Lemma step_app_inv st ev st' : app_inv st → step st ev = Some st' → app_inv st'.
Proof.
  intros (Hq & Hmd & Hrq & Hsp & Htm & Hsim & Hh) Hstep.
  destruct ev as [newUrl|rid o|f|q| | |i now|]; cbn [step] in Hstep.
  - injection Hstep as <-. unfold handleUrlChange.
    destruct (getVideoId newUrl) as [[|c cs]|] eqn:Eid;
      unfold app_inv; simpl; split_and!; try done.
    + intros rid rq [[<- <-]|[Hne Hl]]%lookup_insert_Some.
      * split; [lia|]. split; [|done]. simpl. by exists newUrl.
      * destruct (Hrq _ _ Hl). split; [lia|done].
    + intros _. apply insert_non_empty.
  - destruct (pending st !! rid) as [rq|] eqn:Erq; [|done].
    cbn [mbind option_bind] in Hstep.
    destruct (Hrq _ _ Erq) as (_ & Hid & _).
    unfold handleUrlChange_resume, fetchMetadata_resume in Hstep.
    pose proof (fetch_result_ok (req_videoId rq) o) as Hres.
    unfold fetch_result in Hres.
    destruct (fetched_metadata (req_videoId rq) o) as [md|e];
      cbn [bind try_catch] in Hstep; injection Hstep as <-;
      unfold app_inv; simpl; split_and!; try done.
    + intros md' [= <-]. by apply Hres.
    + intros rid' rq' [_ Hl]%lookup_delete_Some. by apply Hrq.
    + intros rid' rq' [_ Hl]%lookup_delete_Some. by apply Hrq.
  - injection Hstep as <-. done.
  - case_decide as Hg; [|done]. injection Hstep as <-.
    unfold app_inv. simpl. split_and!; try done. by destruct Hg.
  - injection Hstep as <-. done.
  - unfold submit_disabled in Hstep.
    destruct (isLoading st) eqn:El; [done|]. cbn [orb] in Hstep.
    case_bool_decide as Hm; [|done]. cbn [negb] in Hstep.
    injection Hstep as <-.
    destruct Hsim as [(_ & Ht & Hp)|(? & _)]; [|congruence].
    unfold app_inv. simpl. rewrite Ht, Hp. split_and!; try done.
    + intros i tm [[<- <-]|[_ Hl]]%lookup_insert_Some;
        [|by rewrite lookup_empty in Hl].
      split; [lia|]. unfold timer_ok, snapshot. simpl.
      split_and!; [done..|]. destruct Hm as [md Hm]. eauto.
    + right. split; [done|]. exists (next_timer st), (snapshot st), 0.
      split_and!; [apply insert_empty|done|lia].
  - destruct (timers st !! i) as [tm|] eqn:Ei; [|done].
    cbn [mbind option_bind] in Hstep. injection Hstep as <-.
    destruct (Htm _ _ Ei) as (_ & _ & Hqt & md & Hmt & Hmok).
    destruct Hsim as [(_ & Ht & _)|(Hl & j & tm' & k & Ht & Hp & Hk)].
    { rewrite Ht in Ei. by rewrite lookup_empty in Ei. }
    rewrite Ht in Ei. apply lookup_singleton_Some in Ei as [<- <-].
    unfold interval_callback. case_bool_decide as Hge;
      unfold app_inv; simpl; split_and!; try done.
    + intros i' tm0 [_ Hl0]%lookup_delete_Some. by apply Htm.
    + left. rewrite Ht. split_and!; [done| |done]. apply delete_singleton_eq.
    + constructor; [|done]. unfold shown_entry_ok, new_entry. simpl.
      split; [|eauto]. intros q. case_decide; [|done]. by intros [= <-].
    + right. split; [done|]. exists j, tm', (S k).
      split_and!; [done|lia|lia].
  - case_decide; [done|]. injection Hstep as <-.
    unfold app_inv. simpl. split_and!; done.
Qed.

Lemma run_app_inv st evs st' : app_inv st → run st evs = Some st' → app_inv st'.
Proof.
  revert st. induction evs as [|ev evs IH]; intros st Hinv; simpl.
  - by intros [= <-].
  - destruct (step st ev) as [st1|] eqn:E; [|done]. simpl.
    apply IH. by eapply step_app_inv.
Qed.

Lemma reachable_app_inv st : reachable st → app_inv st.
Proof. intros [evs Hrun]. eapply run_app_inv; [apply init_app_inv|done]. Qed.
Lemma reachable_after evs : is_Some (run init evs) → reachable (after evs).
Proof. intros [st H]. exists evs. unfold after. by rewrite H. Qed.

Lemma good_id_shape id :
  good_id id → length id = 11 ∧ Forall (λ c, is_delim c = false) id.
Proof.
  intros [s (pre & mk & rest & _ & Hid & _ & Hlen)%getVideoId_recognized].
  done.
Qed.

Lemma run_history_ok st evs st' :
  Forall entry_ok (history st) → run st evs = Some st' →
  Forall entry_ok (history st').
Proof.
  revert st. induction evs as [|ev evs IH]; intros st Hok; simpl.
  - by intros [= <-].
  - destruct (step st ev) as [st1|] eqn:E; [|done]. simpl.
    apply IH. by eapply step_history_ok.
Qed.

(** X13: the progress shown is a multiple of 10 between 0 and 100, at most
    one interval is set, and without the bar the progress is at rest. *)
Theorem progress_bar_bounded (st : state) :
  reachable st →
  (∃ k, progress st = (10 * Z.of_nat k)%Z ∧ k ≤ 10) ∧
  size (timers st) ≤ 1 ∧
  (progress_bar st = None → progress st = 0%Z ∧ timers st = ∅) ∧
  (∀ w, progress_bar st = Some w → (0 ≤ w ≤ 100)%Z ∧ size (timers st) = 1).
Proof.
  intros (_ & _ & _ & _ & _ & Hsim & _)%reachable_app_inv.
  unfold progress_bar.
  destruct Hsim as [(-> & -> & ->)|(-> & i & tm & k & -> & -> & Hk)].
  - rewrite map_size_empty.
    split_and!; [exists 0; split; [done|lia]|lia|done..].
  - rewrite map_size_singleton.
    split_and!; [by exists k|lia|done|]. intros w [= <-]. lia.
Qed.

Lemma progress_bar_bounded_witness :
  (∃ k, progress sample_midway = (10 * Z.of_nat k)%Z ∧ k ≤ 10) ∧
  size (timers sample_midway) ≤ 1 ∧
  (progress_bar sample_midway = None →
   progress sample_midway = 0%Z ∧ timers sample_midway = ∅) ∧
  (∀ w, progress_bar sample_midway = Some w →
        (0 ≤ w ≤ 100)%Z ∧ size (timers sample_midway) = 1).
Proof.
  apply (progress_bar_bounded sample_midway).
  exists sample_midway_events. vm_compute. reflexivity.
Defined.

(** X14: an interval, once set, is only ever removed by its own firing at
    progress 100 or more, which also prepends the entry: no edit of the
    URL, no change of format or theme, no clearing of the history and no
    settling fetch stops a simulation. *)
Theorem interval_never_cancelled (st : state) (i : nat) (tm : timer)
    (ev : event) (st' : state) :
  reachable st → timers st !! i = Some tm → step st ev = Some st' →
  timers st' !! i = Some tm ∨
  ∃ now, ev = IntervalFired i now ∧ (progress st >= 100)%Z ∧
         timers st' = ∅ ∧ history st' = new_entry tm now :: history st.
Proof.
  intros (_ & _ & _ & _ & _ & Hsim & _)%reachable_app_inv Hi Hstep.
  destruct Hsim as [(_ & Ht & _)|(Hl & j & tm' & k & Ht & Hp & Hk)].
  { rewrite Ht in Hi. by rewrite lookup_empty in Hi. }
  pose proof (step_frame _ _ _ Hstep) as Hfr.
  destruct ev as [newUrl|rid o|f|q| | |i' now|];
    try (destruct Hfr as (_ & _ & -> & _); by left).
  - cbn [step] in Hstep. unfold submit_disabled in Hstep.
    rewrite Hl in Hstep. done.
  - rewrite Ht in Hi. apply lookup_singleton_Some in Hi as [-> ->].
    assert (i' = i) as ->.
    { cbn [step] in Hstep. rewrite Ht in Hstep.
      destruct (decide (i' = i)) as [|Hne]; [done|].
      by rewrite lookup_singleton_ne in Hstep. }
    destruct (decide (progress st < 100)%Z) as [Hlt|Hge].
    + destruct (incrementing_tick i tm st now Ht Hlt)
        as (st2 & Hs2 & _ & _ & Ht2 & _).
      rewrite Hstep in Hs2. injection Hs2 as <-. left.
      by rewrite Ht2, Ht, lookup_singleton_eq.
    + destruct (completing_tick i tm st now Ht ltac:(lia))
        as (st2 & Hs2 & _ & _ & Ht2 & Hh2 & _).
      rewrite Hstep in Hs2. injection Hs2 as <-. right.
      exists now. split_and!; [done|lia|done|done].
Qed.

Lemma interval_never_cancelled_witness :
  timers (handleUrlChange [] sample_midway) !! 1
  = Some (snapshot sample_ready) ∨
  ∃ now, UrlInput [] = IntervalFired 1 now ∧
         (progress sample_midway >= 100)%Z ∧
         timers (handleUrlChange [] sample_midway) = ∅ ∧
         history (handleUrlChange [] sample_midway)
         = new_entry (snapshot sample_ready) now :: history sample_midway.
Proof.
  apply (interval_never_cancelled sample_midway 1 (snapshot sample_ready)
           (UrlInput []) (handleUrlChange [] sample_midway)).
  - exists sample_midway_events. vm_compute. reflexivity.
  - vm_compute. reflexivity.
  - vm_compute. reflexivity.
Defined.

(** X6: every request in flight in a reachable state was launched for an
    identifier that [getVideoId] returned: 11 code units, none of them
    [#], [&] or [?]; its URL is the oEmbed template filled with that
    identifier, and its number is below the next one to be given. *)
Theorem pending_requests_wellformed (st : state) (rid : nat) (rq : request) :
  reachable st → pending st !! rid = Some rq →
  rid < next_request st ∧
  length (req_videoId rq) = 11 ∧
  Forall (λ c, is_delim c = false) (req_videoId rq) ∧
  req_url rq
  = str "https://www.youtube.com/oembed?url=https://www.youtube.com/watch?v="
    ++ req_videoId rq ++ str "&format=json".
Proof.
  intros (_ & _ & Hrq & _)%reachable_app_inv Hl.
  destruct (Hrq _ _ Hl) as (? & Hid & ?).
  apply good_id_shape in Hid as [? ?]. done.
Qed.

Problem to work on:
From the data above, copy each line where the string "Forall" appears.

Task output:
  good_id id → length id = 11 ∧ Forall (λ c, is_delim c = false) id.
  Forall entry_ok (history st) → run st evs = Some st' →
  Forall entry_ok (history st').
  Forall (λ c, is_delim c = false) (req_videoId rq) ∧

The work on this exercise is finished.